WORK ITEM —
Given the records below, would you repeat exactly the lines that begin at the one containing "let n := strip" and end at the one containing "#[export] Instance NameRow_eq_dec", inclusive?

START GIVEN DATA

(* ===== verification/CnameRule.v ===== *)
(** * A CNAME is the only record at its name

    [backend/app/services/dns/cname_conflict.py] and its use by the importers
    ([backend/app/services/dns_import/cname_check.py]): the rule on rows in
    memory, and its database twin as a query of a table of live rows in
    creation order.  A view or row id is a string. *)
From S2P Require Import Prelude PyStr DnsNames.

Module CnameRule.

Definition APEX_CNAME_DETAIL : str :=
  "A CNAME cannot be at the zone apex: the apex always holds the zone's SOA and NS records, and a CNAME must be the only record at its name (RFC 1034 section 3.6.2, RFC 2181 section 10.1). Use A / AAAA records at the apex, or an ALIAS where the group's servers support one.".

Definition is_apex (name : str) : bool :=
  let n := strip is_space name in bool_decide (n = []) || bool_decide (n = "@").

Definition views_overlap (a b : option str) : bool :=
  bool_decide (a = None) || bool_decide (b = None) || bool_decide (a = b).

(** [record_type.strip().upper() == "CNAME"] *)
Definition is_cname (record_type : str) : bool :=
  bool_decide (upper (strip is_space record_type) = "CNAME").

Definition types_conflict (record_type other_type : str) : bool :=
  is_cname record_type || is_cname other_type.

(** ** The rule on rows in memory *)
Record NameRow := mkNameRow {
  n_name : str;
  n_type : str;
  n_value : str;
  n_view : option str;
}.

#[export] Instance NameRow_eq_dec : EqDecision NameRow.
Proof. solve_decision. Defined.

Definition _rel (name : str) : str :=
  let n := rstrip (λ c, Ascii.eqb c ".") (lower (strip is_space name)) in
  if bool_decide (n = []) then "@" else n.

Definition _meet (a b : NameRow) : bool :=
  bool_decide (_rel (n_name a) = _rel (n_name b)) && views_overlap (n_view a) (n_view b)
  && types_conflict (n_type a) (n_type b).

END GIVEN DATA

SOLUTION TO THE PROBLEM —
  let n := strip is_space name in bool_decide (n = []) || bool_decide (n = "@").

Definition views_overlap (a b : option str) : bool :=
  bool_decide (a = None) || bool_decide (b = None) || bool_decide (a = b).

(** [record_type.strip().upper() == "CNAME"] *)
Definition is_cname (record_type : str) : bool :=
  bool_decide (upper (strip is_space record_type) = "CNAME").

Definition types_conflict (record_type other_type : str) : bool :=
  is_cname record_type || is_cname other_type.

(** ** The rule on rows in memory *)
Record NameRow := mkNameRow {
  n_name : str;
  n_type : str;
  n_value : str;
  n_view : option str;
}.

#[export] Instance NameRow_eq_dec : EqDecision NameRow.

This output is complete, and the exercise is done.